(** *** Letter case

    The tables are those of Unicode 14.0, as CPython 3.11 has them. *)

(** The simple lower-case mappings beyond ASCII: in [(first, last, step,
    target)] the characters [first], [first + step], ... up to [last] map
    to [target], [target + step], ... *)
Definition lower_table : list (N * N * N * N) := [
    (192, 214, 1, 224); (216, 222, 1, 248); (256, 302, 2, 257);
    (306, 310, 2, 307); (313, 327, 2, 314); (330, 374, 2, 331);
    (376, 376, 1, 255); (377, 381, 2, 378); (385, 385, 1, 595);
    (386, 388, 2, 387); (390, 390, 1, 596); (391, 391, 1, 392);
    (393, 394, 1, 598); (395, 395, 1, 396); (398, 398, 1, 477);
    (399, 399, 1, 601); (400, 400, 1, 603); (401, 401, 1, 402);
    (403, 403, 1, 608); (404, 404, 1, 611); (406, 406, 1, 617);
    (407, 407, 1, 616); (408, 408, 1, 409); (412, 412, 1, 623);
    (413, 413, 1, 626); (415, 415, 1, 629); (416, 420, 2, 417);
    (422, 422, 1, 640); (423, 423, 1, 424); (425, 425, 1, 643);
    (428, 428, 1, 429); (430, 430, 1, 648); (431, 431, 1, 432);
    (433, 434, 1, 650); (435, 437, 2, 436); (439, 439, 1, 658);
    (440, 440, 1, 441); (444, 444, 1, 445); (452, 452, 1, 454);
    (453, 453, 1, 454); (455, 455, 1, 457); (456, 456, 1, 457);
    (458, 458, 1, 460); (459, 475, 2, 460); (478, 494, 2, 479);
    (497, 497, 1, 499); (498, 500, 2, 499); (502, 502, 1, 405);
    (503, 503, 1, 447); (504, 542, 2, 505); (544, 544, 1, 414);
    (546, 562, 2, 547); (570, 570, 1, 11365); (571, 571, 1, 572);
    (573, 573, 1, 410); (574, 574, 1, 11366); (577, 577, 1, 578);
    (579, 579, 1, 384); (580, 580, 1, 649); (581, 581, 1, 652);
    (582, 590, 2, 583); (880, 882, 2, 881); (886, 886, 1, 887);
    (895, 895, 1, 1011); (902, 902, 1, 940); (904, 906, 1, 941);
    (908, 908, 1, 972); (910, 911, 1, 973); (913, 929, 1, 945);
    (931, 939, 1, 963); (975, 975, 1, 983); (984, 1006, 2, 985);
    (1012, 1012, 1, 952); (1015, 1015, 1, 1016); (1017, 1017, 1, 1010);
    (1018, 1018, 1, 1019); (1021, 1023, 1, 891); (1024, 1039, 1, 1104);
    (1040, 1071, 1, 1072); (1120, 1152, 2, 1121); (1162, 1214, 2, 1163);
    (1216, 1216, 1, 1231); (1217, 1229, 2, 1218); (1232, 1326, 2, 1233);
    (1329, 1366, 1, 1377); (4256, 4293, 1, 11520); (4295, 4295, 1, 11559);
    (4301, 4301, 1, 11565); (5024, 5103, 1, 43888); (5104, 5109, 1, 5112);
    (7312, 7354, 1, 4304); (7357, 7359, 1, 4349); (7680, 7828, 2, 7681);
    (7838, 7838, 1, 223); (7840, 7934, 2, 7841); (7944, 7951, 1, 7936);
    (7960, 7965, 1, 7952); (7976, 7983, 1, 7968); (7992, 7999, 1, 7984);
    (8008, 8013, 1, 8000); (8025, 8031, 2, 8017); (8040, 8047, 1, 8032);
    (8072, 8079, 1, 8064); (8088, 8095, 1, 8080); (8104, 8111, 1, 8096);
    (8120, 8121, 1, 8112); (8122, 8123, 1, 8048); (8124, 8124, 1, 8115);
    (8136, 8139, 1, 8050); (8140, 8140, 1, 8131); (8152, 8153, 1, 8144);
    (8154, 8155, 1, 8054); (8168, 8169, 1, 8160); (8170, 8171, 1, 8058);
    (8172, 8172, 1, 8165); (8184, 8185, 1, 8056); (8186, 8187, 1, 8060);
    (8188, 8188, 1, 8179); (8486, 8486, 1, 969); (8490, 8490, 1, 107);
    (8491, 8491, 1, 229); (8498, 8498, 1, 8526); (8544, 8559, 1, 8560);
    (8579, 8579, 1, 8580); (9398, 9423, 1, 9424); (11264, 11311, 1, 11312);
    (11360, 11360, 1, 11361); (11362, 11362, 1, 619); (11363, 11363, 1, 7549);
    (11364, 11364, 1, 637); (11367, 11371, 2, 11368); (11373, 11373, 1, 593);
    (11374, 11374, 1, 625); (11375, 11375, 1, 592); (11376, 11376, 1, 594);
    (11378, 11378, 1, 11379); (11381, 11381, 1, 11382); (11390, 11391, 1, 575);
    (11392, 11490, 2, 11393); (11499, 11501, 2, 11500); (11506, 11506, 1, 11507);
    (42560, 42604, 2, 42561); (42624, 42650, 2, 42625); (42786, 42798, 2, 42787);
    (42802, 42862, 2, 42803); (42873, 42875, 2, 42874); (42877, 42877, 1, 7545);
    (42878, 42886, 2, 42879); (42891, 42891, 1, 42892); (42893, 42893, 1, 613);
    (42896, 42898, 2, 42897); (42902, 42920, 2, 42903); (42922, 42922, 1, 614);
    (42923, 42923, 1, 604); (42924, 42924, 1, 609); (42925, 42925, 1, 620);
    (42926, 42926, 1, 618); (42928, 42928, 1, 670); (42929, 42929, 1, 647);
    (42930, 42930, 1, 669); (42931, 42931, 1, 43859); (42932, 42946, 2, 42933);
    (42948, 42948, 1, 42900); (42949, 42949, 1, 642); (42950, 42950, 1, 7566);
    (42951, 42953, 2, 42952); (42960, 42960, 1, 42961); (42966, 42968, 2, 42967);
    (42997, 42997, 1, 42998); (65313, 65338, 1, 65345); (66560, 66599, 1, 66600);
    (66736, 66771, 1, 66776); (66928, 66938, 1, 66967); (66940, 66954, 1, 66979);
    (66956, 66962, 1, 66995); (66964, 66965, 1, 67003); (68736, 68786, 1, 68800);
    (71840, 71871, 1, 71872); (93760, 93791, 1, 93792); (125184, 125217, 1, 125218)
  ]%N.

(** The characters with the property Cased. *)
Definition cased_table : list (N * N) := [
    (65, 90); (97, 122); (170, 170); (181, 181); (186, 186);
    (192, 214); (216, 246); (248, 442); (444, 447); (452, 659);
    (661, 687); (880, 883); (886, 887); (891, 893); (895, 895);
    (902, 902); (904, 906); (908, 908); (910, 929); (931, 1013);
    (1015, 1153); (1162, 1327); (1329, 1366); (1376, 1416); (4256, 4293);
    (4295, 4295); (4301, 4301); (4304, 4346); (4349, 4351); (5024, 5109);
    (5112, 5117); (7296, 7304); (7312, 7354); (7357, 7359); (7424, 7467);
    (7531, 7543); (7545, 7578); (7680, 7957); (7960, 7965); (7968, 8005);
    (8008, 8013); (8016, 8023); (8025, 8025); (8027, 8027); (8029, 8029);
    (8031, 8061); (8064, 8116); (8118, 8124); (8126, 8126); (8130, 8132);
    (8134, 8140); (8144, 8147); (8150, 8155); (8160, 8172); (8178, 8180);
    (8182, 8188); (8450, 8450); (8455, 8455); (8458, 8467); (8469, 8469);
    (8473, 8477); (8484, 8484); (8486, 8486); (8488, 8488); (8490, 8493);
    (8495, 8500); (8505, 8505); (8508, 8511); (8517, 8521); (8526, 8526);
    (8544, 8575); (8579, 8580); (9398, 9449); (11264, 11387); (11390, 11492);
    (11499, 11502); (11506, 11507); (11520, 11557); (11559, 11559); (11565, 11565);
    (42560, 42605); (42624, 42651); (42786, 42863); (42865, 42887); (42891, 42894);
    (42896, 42954); (42960, 42961); (42963, 42963); (42965, 42969); (42997, 42998);
    (43002, 43002); (43824, 43866); (43872, 43880); (43888, 43967); (64256, 64262);
    (64275, 64279); (65313, 65338); (65345, 65370); (66560, 66639); (66736, 66771);
    (66776, 66811); (66928, 66938); (66940, 66954); (66956, 66962); (66964, 66965);
    (66967, 66977); (66979, 66993); (66995, 67001); (67003, 67004); (68736, 68786);
    (68800, 68850); (71840, 71903); (93760, 93823); (119808, 119892); (119894, 119964);
    (119966, 119967); (119970, 119970); (119973, 119974); (119977, 119980); (119982, 119993);
    (119995, 119995); (119997, 120003); (120005, 120069); (120071, 120074); (120077, 120084);
    (120086, 120092); (120094, 120121); (120123, 120126); (120128, 120132); (120134, 120134);
    (120138, 120144); (120146, 120485); (120488, 120512); (120514, 120538); (120540, 120570);
    (120572, 120596); (120598, 120628); (120630, 120654); (120656, 120686); (120688, 120712);
    (120714, 120744); (120746, 120770); (120772, 120779); (122624, 122633); (122635, 122654);
    (125184, 125251); (127280, 127305); (127312, 127337); (127344, 127369)
  ]%N.

(** The characters with the property Case_Ignorable. *)
Definition case_ignorable_table : list (N * N) := [
    (39, 39); (46, 46); (58, 58); (94, 94); (96, 96);
    (168, 168); (173, 173); (175, 175); (180, 180); (183, 184);
    (688, 879); (884, 885); (890, 890); (900, 901); (903, 903);
    (1155, 1161); (1369, 1369); (1375, 1375); (1425, 1469); (1471, 1471);
    (1473, 1474); (1476, 1477); (1479, 1479); (1524, 1524); (1536, 1541);
    (1552, 1562); (1564, 1564); (1600, 1600); (1611, 1631); (1648, 1648);
    (1750, 1757); (1759, 1768); (1770, 1773); (1807, 1807); (1809, 1809);
    (1840, 1866); (1958, 1968); (2027, 2037); (2042, 2042); (2045, 2045);
    (2070, 2093); (2137, 2139); (2184, 2184); (2192, 2193); (2200, 2207);
    (2249, 2306); (2362, 2362); (2364, 2364); (2369, 2376); (2381, 2381);
    (2385, 2391); (2402, 2403); (2417, 2417); (2433, 2433); (2492, 2492);
    (2497, 2500); (2509, 2509); (2530, 2531); (2558, 2558); (2561, 2562);
    (2620, 2620); (2625, 2626); (2631, 2632); (2635, 2637); (2641, 2641);
    (2672, 2673); (2677, 2677); (2689, 2690); (2748, 2748); (2753, 2757);
    (2759, 2760); (2765, 2765); (2786, 2787); (2810, 2815); (2817, 2817);
    (2876, 2876); (2879, 2879); (2881, 2884); (2893, 2893); (2901, 2902);
    (2914, 2915); (2946, 2946); (3008, 3008); (3021, 3021); (3072, 3072);
    (3076, 3076); (3132, 3132); (3134, 3136); (3142, 3144); (3146, 3149);
    (3157, 3158); (3170, 3171); (3201, 3201); (3260, 3260); (3263, 3263);
    (3270, 3270); (3276, 3277); (3298, 3299); (3328, 3329); (3387, 3388);
    (3393, 3396); (3405, 3405); (3426, 3427); (3457, 3457); (3530, 3530);
    (3538, 3540); (3542, 3542); (3633, 3633); (3636, 3642); (3654, 3662);
    (3761, 3761); (3764, 3772); (3782, 3782); (3784, 3789); (3864, 3865);
    (3893, 3893); (3895, 3895); (3897, 3897); (3953, 3966); (3968, 3972);
    (3974, 3975); (3981, 3991); (3993, 4028); (4038, 4038); (4141, 4144);
    (4146, 4151); (4153, 4154); (4157, 4158); (4184, 4185); (4190, 4192);
    (4209, 4212); (4226, 4226); (4229, 4230); (4237, 4237); (4253, 4253);
    (4348, 4348); (4957, 4959); (5906, 5908); (5938, 5939); (5970, 5971);
    (6002, 6003); (6068, 6069); (6071, 6077); (6086, 6086); (6089, 6099);
    (6103, 6103); (6109, 6109); (6155, 6159); (6211, 6211); (6277, 6278);
    (6313, 6313); (6432, 6434); (6439, 6440); (6450, 6450); (6457, 6459);
    (6679, 6680); (6683, 6683); (6742, 6742); (6744, 6750); (6752, 6752);
    (6754, 6754); (6757, 6764); (6771, 6780); (6783, 6783); (6823, 6823);
    (6832, 6862); (6912, 6915); (6964, 6964); (6966, 6970); (6972, 6972);
    (6978, 6978); (7019, 7027); (7040, 7041); (7074, 7077); (7080, 7081);
    (7083, 7085); (7142, 7142); (7144, 7145); (7149, 7149); (7151, 7153);
    (7212, 7219); (7222, 7223); (7288, 7293); (7376, 7378); (7380, 7392);
    (7394, 7400); (7405, 7405); (7412, 7412); (7416, 7417); (7468, 7530);
    (7544, 7544); (7579, 7679); (8125, 8125); (8127, 8129); (8141, 8143);
    (8157, 8159); (8173, 8175); (8189, 8190); (8203, 8207); (8216, 8217);
    (8228, 8228); (8231, 8231); (8234, 8238); (8288, 8292); (8294, 8303);
    (8305, 8305); (8319, 8319); (8336, 8348); (8400, 8432); (11388, 11389);
    (11503, 11505); (11631, 11631); (11647, 11647); (11744, 11775); (11823, 11823);
    (12293, 12293); (12330, 12333); (12337, 12341); (12347, 12347); (12441, 12446);
    (12540, 12542); (40981, 40981); (42232, 42237); (42508, 42508); (42607, 42610);
    (42612, 42621); (42623, 42623); (42652, 42655); (42736, 42737); (42752, 42785);
    (42864, 42864); (42888, 42890); (42994, 42996); (43000, 43001); (43010, 43010);
    (43014, 43014); (43019, 43019); (43045, 43046); (43052, 43052); (43204, 43205);
    (43232, 43249); (43263, 43263); (43302, 43309); (43335, 43345); (43392, 43394);
    (43443, 43443); (43446, 43449); (43452, 43453); (43471, 43471); (43493, 43494);
    (43561, 43566); (43569, 43570); (43573, 43574); (43587, 43587); (43596, 43596);
    (43632, 43632); (43644, 43644); (43696, 43696); (43698, 43700); (43703, 43704);
    (43710, 43711); (43713, 43713); (43741, 43741); (43756, 43757); (43763, 43764);
    (43766, 43766); (43867, 43871); (43881, 43883); (44005, 44005); (44008, 44008);
    (44013, 44013); (64286, 64286); (64434, 64450); (65024, 65039); (65043, 65043);
    (65056, 65071); (65106, 65106); (65109, 65109); (65279, 65279); (65287, 65287);
    (65294, 65294); (65306, 65306); (65342, 65342); (65344, 65344); (65392, 65392);
    (65438, 65439); (65507, 65507); (65529, 65531); (66045, 66045); (66272, 66272);
    (66422, 66426); (67456, 67461); (67463, 67504); (67506, 67514); (68097, 68099);
    (68101, 68102); (68108, 68111); (68152, 68154); (68159, 68159); (68325, 68326);
    (68900, 68903); (69291, 69292); (69446, 69456); (69506, 69509); (69633, 69633);
    (69688, 69702); (69744, 69744); (69747, 69748); (69759, 69761); (69811, 69814);
    (69817, 69818); (69821, 69821); (69826, 69826); (69837, 69837); (69888, 69890);
    (69927, 69931); (69933, 69940); (70003, 70003); (70016, 70017); (70070, 70078);
    (70089, 70092); (70095, 70095); (70191, 70193); (70196, 70196); (70198, 70199);
    (70206, 70206); (70367, 70367); (70371, 70378); (70400, 70401); (70459, 70460);
    (70464, 70464); (70502, 70508); (70512, 70516); (70712, 70719); (70722, 70724);
    (70726, 70726); (70750, 70750); (70835, 70840); (70842, 70842); (70847, 70848);
    (70850, 70851); (71090, 71093); (71100, 71101); (71103, 71104); (71132, 71133);
    (71219, 71226); (71229, 71229); (71231, 71232); (71339, 71339); (71341, 71341);
    (71344, 71349); (71351, 71351); (71453, 71455); (71458, 71461); (71463, 71467);
    (71727, 71735); (71737, 71738); (71995, 71996); (71998, 71998); (72003, 72003);
    (72148, 72151); (72154, 72155); (72160, 72160); (72193, 72202); (72243, 72248);
    (72251, 72254); (72263, 72263); (72273, 72278); (72281, 72283); (72330, 72342);
    (72344, 72345); (72752, 72758); (72760, 72765); (72767, 72767); (72850, 72871);
    (72874, 72880); (72882, 72883); (72885, 72886); (73009, 73014); (73018, 73018);
    (73020, 73021); (73023, 73029); (73031, 73031); (73104, 73105); (73109, 73109);
    (73111, 73111); (73459, 73460); (78896, 78904); (92912, 92916); (92976, 92982);
    (92992, 92995); (94031, 94031); (94095, 94111); (94176, 94177); (94179, 94180);
    (110576, 110579); (110581, 110587); (110589, 110590); (113821, 113822); (113824, 113827);
    (118528, 118573); (118576, 118598); (119143, 119145); (119155, 119170); (119173, 119179);
    (119210, 119213); (119362, 119364); (121344, 121398); (121403, 121452); (121461, 121461);
    (121476, 121476); (121499, 121503); (121505, 121519); (122880, 122886); (122888, 122904);
    (122907, 122913); (122915, 122916); (122918, 122922); (123184, 123197); (123566, 123566);
    (123628, 123631); (125136, 125142); (125252, 125259); (127995, 127999); (917505, 917505);
    (917536, 917631); (917760, 917999)
  ]%N.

▬▬▬▬▬▬▬▬▬▬

**BRIEF**
Reproduce only the lines above, starting at the line with "(43232, 43249); (43263, 43263);" and ending at the line with "(70726, 70726); (70750, 70750);", exactly as written.

**ANSWER TO THIS EXERCISE**
    (43232, 43249); (43263, 43263); (43302, 43309); (43335, 43345); (43392, 43394);
    (43443, 43443); (43446, 43449); (43452, 43453); (43471, 43471); (43493, 43494);
    (43561, 43566); (43569, 43570); (43573, 43574); (43587, 43587); (43596, 43596);
    (43632, 43632); (43644, 43644); (43696, 43696); (43698, 43700); (43703, 43704);
    (43710, 43711); (43713, 43713); (43741, 43741); (43756, 43757); (43763, 43764);
    (43766, 43766); (43867, 43871); (43881, 43883); (44005, 44005); (44008, 44008);
    (44013, 44013); (64286, 64286); (64434, 64450); (65024, 65039); (65043, 65043);
    (65056, 65071); (65106, 65106); (65109, 65109); (65279, 65279); (65287, 65287);
    (65294, 65294); (65306, 65306); (65342, 65342); (65344, 65344); (65392, 65392);
    (65438, 65439); (65507, 65507); (65529, 65531); (66045, 66045); (66272, 66272);
    (66422, 66426); (67456, 67461); (67463, 67504); (67506, 67514); (68097, 68099);
    (68101, 68102); (68108, 68111); (68152, 68154); (68159, 68159); (68325, 68326);
    (68900, 68903); (69291, 69292); (69446, 69456); (69506, 69509); (69633, 69633);
    (69688, 69702); (69744, 69744); (69747, 69748); (69759, 69761); (69811, 69814);
    (69817, 69818); (69821, 69821); (69826, 69826); (69837, 69837); (69888, 69890);
    (69927, 69931); (69933, 69940); (70003, 70003); (70016, 70017); (70070, 70078);
    (70089, 70092); (70095, 70095); (70191, 70193); (70196, 70196); (70198, 70199);
    (70206, 70206); (70367, 70367); (70371, 70378); (70400, 70401); (70459, 70460);
    (70464, 70464); (70502, 70508); (70512, 70516); (70712, 70719); (70722, 70724);
    (70726, 70726); (70750, 70750); (70835, 70840); (70842, 70842); (70847, 70848);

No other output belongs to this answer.